Nurse anesthetists are sought after all over the country, school officials said.
By JoANNE VIVIANO
VINDICATOR STAFF WRITER
YOUNGSTOWN -- Corrine Sallaz uses a laryngoscope to peer down the throat of her "dummy" patient.
The lighted scope helps her position a breathing tube correctly.
The Youngstown State University graduate student, already a registered nurse, is practicing on this artificial human to show how nurse anesthetist trainees at the St. Elizabeth Health Center School for Nurse Anesthetists learn the tricks of their trade.
The school, established at the health center in 1947 by Bel-Park Anesthesia Associates, recently began a new partnership with YSU.
Until the start of this academic year, YSU students were ineligible for the program. The 24-month nurse anesthetist program was added this year to YSU's master of science degree program in nursing. Students study at both the university and the hospital, where they receive hands-on training from Bel-Park physicians and nurse anesthetists.
Growing, lucrative field: Nurse anesthetists are part of a burgeoning field in which nurses work in surgical units with anesthesiologists, said the school's program director, Beverly A. Rodgers, a certified registered nurse anesthetist.
Students in her program are offered several jobs upon graduation.
The school provides a "top-notch" program and responds to the needs of students who want to work in a profession making a good salary, said Dr. John Yemma, dean of YSU's Bitonte College of Health and Human Services.
"There's a tremendous need," he said. "We're attracting students from all over the country."
Professor Alice Burger, associate to Yemma, said the new programming helps reach YSU's goals of increasing studies in specially targeted areas and expanding graduate-level programing.
Since 1989, the St. Elizabeth school has had a partnership with La Roche College in Pittsburgh, where students graduated with a master's degree in health sciences. That partnership will end this year as the new partnership with YSU begins.
Rodgers said the partnership with YSU benefits students because the university is close to the hospital and students are able to stay close to home as they complete rigorous study schedules at both the university and the medical facility.
Autonomy: Sallaz, of Poland, has worked nine years as a nurse, with eight years in the emergency department, and holds a bachelor's degree in nursing from YSU.
She chose to continue on with the master's program because she likes the independence that nurse anesthetists can achieve but also likes being part of an operating room team.

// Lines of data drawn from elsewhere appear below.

(** * server_init: the task execution engine of [main.py]

    A shallow embedding of the workflow driver of [src/main.py]: the command
    runner, the completion markers and the run journal, the task registry and
    selector, the execution safety policy and [main] itself, followed by the
    properties of the specification that concern them.

    Conventions of the embedding.
    - A Python [str] is a Rocq [string] holding its UTF-8 bytes; the string
      methods ([strip], [lower], [isdigit], [int], ...) are modelled on their
      ASCII behaviour: on ASCII text they are the methods of Python.
    - A [pathlib.Path] is a record of an absolute flag and its components.
    - The host (platform, environment, spawned processes, network, menus,
      the [json] and [re] libraries) is a record of functions, [Host].
    - Effects are threaded through a state-and-exception monad over [World]:
      the file system, the remaining lines of standard input, a clock and a
      trace of the observable events in the order they happen.
    - The file system maps the components of an absolute path to a directory
      or to a file with its bytes.  The operations fail where the ones of
      [pathlib] do for a missing parent, a directory in the place of a file
      or bytes that are not UTF-8; permissions, links and [..] are not
      modelled.
    - What the runner writes through its open log handle is kept in the
      trace, as [LogWrite] events, not in the file system: the content of
      the command log is no part of [fs].
    - Standard input is a finite list of lines; after the last one [input]
      raises [EOFError]. *)

From Stdlib Require Import ZArith Ascii String List.
From stdpp Require Import gmap strings list fin_maps sorting pretty.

Student Sherri Pesce of Poland worked more than four years as a nurse in Columbus with experience in cardiac intensive care. Also holding a bachelor's degree from YSU, she said she wanted more autonomy.
Because there are only 85 such programs in the nation -- and only five in Ohio -- competition to enter the school is tough, Rodgers said. She accepts about 10 to 12 students each year. This fall, she chose from about 50 applicants.
In demand: Upon graduation, she said, students can make salaries of more than $100,000 in certain areas of the country. Demand is high, with students receiving offers when they first sign on as students. Rodgers says she often gets calls from surgeons in desperate need of nurse anesthetists. One, she said, recently needed 10.
Rodgers said the school's influence in the area means that no local patients are ever left postponing a procedure due to a lack of nurse anesthetists. The school, she said, has provided 88 percent of the nurse anesthetists in the area.